*Information*.
(* ===== verification/Governance.v ===== *)
(** * Governed audits

    audit_governance/budgets.py, cooldowns.py, approvals.py, reports.py and
    runner.py: the state files of budgets and cooldowns, manual approvals, and
    the one entry point for full audits.  A state file holds the record that
    pydantic dumps and validates, or something that does not validate.  The
    clock's readings, file locks, writes and the dispatch are arguments; the
    coverage audit after a dispatch is one of them. *)
From S2P Require Import Prelude PyStr PyData GovernancePolicy AuditDispatch.

Definition BudgetStateError (m : string) : exn := NamedError "BudgetStateError" m.
Definition CooldownStateError (m : string) : exn := NamedError "CooldownStateError" m.
Definition ManualApprovalError (m : string) : exn := NamedError "ManualApprovalError" m.
Definition GovernanceReportError (m : string) : exn := NamedError "GovernanceReportError" m.

(** ** State files *)

(** A file of the state directory, by its name in it: missing (no entry), not
    loadable, or a state. *)
Abbreviation state_files A := (gmap string (res A)).

Definition budget_path (repo_id audit_type : string) : string :=
  repo_id +:+ "__" +:+ audit_type +:+ "__budget.json".
Definition cooldown_path (repo_id audit_type : string) : string :=
  repo_id +:+ "__" +:+ audit_type +:+ "__cooldown.json".

(** What a write does: it happens, it leaves the file alone, or it leaves a
    file that no longer loads. *)
Inductive write_result := Written | NotWritten (e : exn) | Torn (e : exn).

Definition write_state {A} (w : write_result) (files : state_files A) (path : string) (a : A)
    : state_files A * res unit :=
  match w with
  | Written => (<[path := Ok a]> files, Ok tt)
  | NotWritten e => (files, Raise e)
  | Torn e => (<[path := Raise e]> files, Raise e)
  end.

Definition fresh_budget (repo_id audit_type : string) (config : BudgetConfig) (now : datetime)
    : AuditBudgetState :=
  {| ab_repo_id := repo_id; ab_audit_type := audit_type; ab_period_start := now;
     ab_period_end := add_us now (days (bc_period_days config)); ab_max_runs := bc_max_runs config;
     ab_runs_used := 0; ab_last_run_at := None |}.

Definition with_max_runs (s : AuditBudgetState) (n : Z) : AuditBudgetState :=
  {| ab_repo_id := ab_repo_id s; ab_audit_type := ab_audit_type s;
     ab_period_start := ab_period_start s; ab_period_end := ab_period_end s; ab_max_runs := n;
     ab_runs_used := ab_runs_used s; ab_last_run_at := ab_last_run_at s |}.

Definition load_budget_state_unlocked (files : state_files AuditBudgetState)
    (repo_id audit_type : string) (config : BudgetConfig) (now : datetime) : res AuditBudgetState :=
  match files !! budget_path repo_id audit_type with
  | None => Ok (fresh_budget repo_id audit_type config now)
  | Some (Raise e) => Raise (BudgetStateError ("Cannot load budget state from " +:+
      budget_path repo_id audit_type +:+ ": " +:+ exn_text e))
  | Some (Ok state) =>
      over <-? dt_lt (ab_period_end state) now ;;
      Ok (if over : bool then fresh_budget repo_id audit_type config now
          else with_max_runs state (bc_max_runs config))
  end.

Definition load_budget_state (flock : res unit) (files : state_files AuditBudgetState)
    (repo_id audit_type : string) (config : BudgetConfig) (now : datetime) : res AuditBudgetState :=
  _ <-? flock ;; load_budget_state_unlocked files repo_id audit_type config now.

(** [state.model_copy(update={"runs_used": runs_used + 1, "last_run_at": ran_at})]. *)
Definition one_more_run (s : AuditBudgetState) (ran_at : datetime) : AuditBudgetState :=
  {| ab_repo_id := ab_repo_id s; ab_audit_type := ab_audit_type s;
     ab_period_start := ab_period_start s; ab_period_end := ab_period_end s;
     ab_max_runs := ab_max_runs s; ab_runs_used := ab_runs_used s + 1;
     ab_last_run_at := Some ran_at |}.

Definition increment_budget_after_dispatch (flock : res unit) (w : write_result)
    (files : state_files AuditBudgetState) (repo_id audit_type : string) (config : BudgetConfig)
    (now ran_at : datetime) : state_files AuditBudgetState * res AuditBudgetState :=
  match _ <-? flock ;; load_budget_state_unlocked files repo_id audit_type config now with
  | Raise e => (files, Raise e)
  | Ok state =>
      let updated := one_more_run state ran_at in
      let '(files, r) := write_state w files (budget_path repo_id audit_type) updated in
      (files, _ <-? r ;; Ok updated)
  end.

Definition load_cooldown_state (flock : res unit) (files : state_files AuditCooldownState)
    (repo_id audit_type : string) (config : CooldownConfig) : res AuditCooldownState :=
  _ <-? flock ;;
  match files !! cooldown_path repo_id audit_type with
  | None => Ok {| ac_repo_id := repo_id; ac_audit_type := audit_type;
                  ac_cooldown_seconds := cc_cooldown_seconds config; ac_last_run_at := None |}
  | Some (Raise e) => Raise (CooldownStateError ("Cannot load cooldown state from " +:+
      cooldown_path repo_id audit_type +:+ ": " +:+ exn_text e))
  | Some (Ok s) => Ok {| ac_repo_id := ac_repo_id s; ac_audit_type := ac_audit_type s;
                         ac_cooldown_seconds := cc_cooldown_seconds config;
                         ac_last_run_at := ac_last_run_at s |}
  end.

Definition update_cooldown_after_dispatch (flock : res unit) (w : write_result)
    (files : state_files AuditCooldownState) (repo_id audit_type : string) (config : CooldownConfig)
    (ran_at : datetime) : state_files AuditCooldownState * res AuditCooldownState :=
  match flock with
  | Raise e => (files, Raise e)
  | Ok _ =>
      let updated := {| ac_repo_id := repo_id; ac_audit_type := audit_type;
                        ac_cooldown_seconds := cc_cooldown_seconds config;
                        ac_last_run_at := Some ran_at |} in
      let '(files, r) := write_state w files (cooldown_path repo_id audit_type) updated in
      (files, _ <-? r ;; Ok updated)
  end.

(** ** Manual approvals *)

Record AuditManualApproval := {
  ma_decision_id : string;
  ma_request_id : string;
  ma_approved_by : string }.

Definition request_mismatch (approval : AuditManualApproval) (request : AuditGovernanceRequest) : exn :=
  ManualApprovalError ("approval.request_id " +:+ repr (ma_request_id approval) +:+
    " does not match request.request_id " +:+ repr (gr_request_id request)).

Definition validate_manual_approval (approval : AuditManualApproval)
    (decision : AuditGovernanceDecision) (request : AuditGovernanceRequest) : res unit :=
  if negb (String.eqb (ma_decision_id approval) (gd_decision_id decision)) then
    Raise (ManualApprovalError ("approval.decision_id " +:+ repr (ma_decision_id approval) +:+
      " does not match decision.decision_id " +:+ repr (gd_decision_id decision)))
  else if negb (String.eqb (ma_request_id approval) (gr_request_id request)) then
    Raise (request_mismatch approval request)
  else if bool_decide (gd_decision decision = GD_DENIED) then
    Raise (ManualApprovalError ("Cannot approve a denied decision (decision='denied'). " +:+
      "A new governance request is required."))
  else Ok tt.

(** The field validator wants an approver. *)
Definition make_manual_approval (decision : AuditGovernanceDecision)
    (request : AuditGovernanceRequest) (approved_by : string) : res AuditManualApproval :=
  _ <-? not_blank "approved_by" approved_by ;;
  let approval := {| ma_decision_id := gd_decision_id decision;
                     ma_request_id := gr_request_id request; ma_approved_by := approved_by |} in
  _ <-? validate_manual_approval approval decision request ;;
  Ok approval.

(** The runner evaluates the request anew, so only the request binds. *)
Definition check_approval_request_id (approval : AuditManualApproval)
    (request : AuditGovernanceRequest) : res unit :=
  if negb (String.eqb (ma_request_id approval) (gr_request_id request))
  then Raise (request_mismatch approval request) else Ok tt.

(** ** Reports *)

Inductive GovernanceStatus :=
  | GS_APPROVED_AND_DISPATCHED | GS_DENIED | GS_DEFERRED | GS_NEEDS_MANUAL_APPROVAL
  | GS_DISPATCH_FAILED.

#[export] Instance GovernanceStatus_eq_dec : EqDecision GovernanceStatus.
Proof. solve_decision. Defined.

Record DispatchResultSummary := {
  dsum_run_id : option string;
  dsum_status : DispatchStatus;
  dsum_failure_kind : option AuditFailureKind;
  dsum_artifact_manifest_path : option string;
  dsum_error : option string }.

Record BudgetStateSummary := {
  bsum_runs_used : Z;
  bsum_max_runs : Z;
  bsum_runs_remaining : Z;
  bsum_period_start : datetime;
  bsum_period_end : datetime }.

Record CooldownStateSummary := {
  csum_in_cooldown : bool;
  csum_cooldown_seconds : Q;
  csum_seconds_remaining : Q;
  csum_last_run_at : option datetime }.

Record CoverageAuditSummary := {
  cov_findings_total : Z;
  cov_error : option string }.

Record AuditGovernanceReport := {
  rep_request : AuditGovernanceRequest;
  rep_decision : AuditGovernanceDecision;
  rep_policy_results : list PolicyResult;
  rep_status : GovernanceStatus;
  rep_approval : option AuditManualApproval;
  rep_dispatch : option DispatchResultSummary;
  rep_budget : option BudgetStateSummary;
  rep_cooldown : option CooldownStateSummary;
  rep_coverage : option CoverageAuditSummary }.

Record AuditGovernedRunResult := {
  gov_request : AuditGovernanceRequest;
  gov_decision : AuditGovernanceDecision;
  gov_status : GovernanceStatus;
  gov_dispatch_result : option ManagedAuditDispatchResult;
  gov_report_path : string }.

Definition was_dispatched (r : AuditGovernedRunResult) : bool :=
  match gov_dispatch_result r with Some _ => true | None => false end.

Definition governed_run_succeeded (r : AuditGovernedRunResult) : bool :=
  bool_decide (gov_status r = GS_APPROVED_AND_DISPATCHED) &&
  match gov_dispatch_result r with Some d => succeeded d | None => false end.

Definition make_budget_summary (s : option AuditBudgetState) : option BudgetStateSummary :=
  (fun s => {| bsum_runs_used := ab_runs_used s; bsum_max_runs := ab_max_runs s;
               bsum_runs_remaining := runs_remaining s; bsum_period_start := ab_period_start s;
               bsum_period_end := ab_period_end s |}) <$> s.

Definition make_cooldown_summary (s : option AuditCooldownState) (now : datetime)
    : res (option CooldownStateSummary) :=
  match s with
  | None => Ok None
  | Some s =>
      active <-? is_in_cooldown s now ;;
      remaining <-? seconds_remaining s now ;;
      Ok (Some {| csum_in_cooldown := active; csum_cooldown_seconds := ac_cooldown_seconds s;
                  csum_seconds_remaining := remaining; csum_last_run_at := ac_last_run_at s |})
  end.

*Exercise aim*. Take the entries above and return only the lines from the one with "then Raise (request_mismatch" to the one with "gov_report_path : string", both included, unchanged.

*Answer space*.
  then Raise (request_mismatch approval request) else Ok tt.

(** ** Reports *)

Inductive GovernanceStatus :=
  | GS_APPROVED_AND_DISPATCHED | GS_DENIED | GS_DEFERRED | GS_NEEDS_MANUAL_APPROVAL
  | GS_DISPATCH_FAILED.

#[export] Instance GovernanceStatus_eq_dec : EqDecision GovernanceStatus.
Proof. solve_decision. Defined.

Record DispatchResultSummary := {
  dsum_run_id : option string;
  dsum_status : DispatchStatus;
  dsum_failure_kind : option AuditFailureKind;
  dsum_artifact_manifest_path : option string;
  dsum_error : option string }.

Record BudgetStateSummary := {
  bsum_runs_used : Z;
  bsum_max_runs : Z;
  bsum_runs_remaining : Z;
  bsum_period_start : datetime;
  bsum_period_end : datetime }.

Record CooldownStateSummary := {
  csum_in_cooldown : bool;
  csum_cooldown_seconds : Q;
  csum_seconds_remaining : Q;
  csum_last_run_at : option datetime }.

Record CoverageAuditSummary := {
  cov_findings_total : Z;
  cov_error : option string }.

Record AuditGovernanceReport := {
  rep_request : AuditGovernanceRequest;
  rep_decision : AuditGovernanceDecision;
  rep_policy_results : list PolicyResult;
  rep_status : GovernanceStatus;
  rep_approval : option AuditManualApproval;
  rep_dispatch : option DispatchResultSummary;
  rep_budget : option BudgetStateSummary;
  rep_cooldown : option CooldownStateSummary;
  rep_coverage : option CoverageAuditSummary }.

Record AuditGovernedRunResult := {
  gov_request : AuditGovernanceRequest;
  gov_decision : AuditGovernanceDecision;
  gov_status : GovernanceStatus;
  gov_dispatch_result : option ManagedAuditDispatchResult;
  gov_report_path : string }.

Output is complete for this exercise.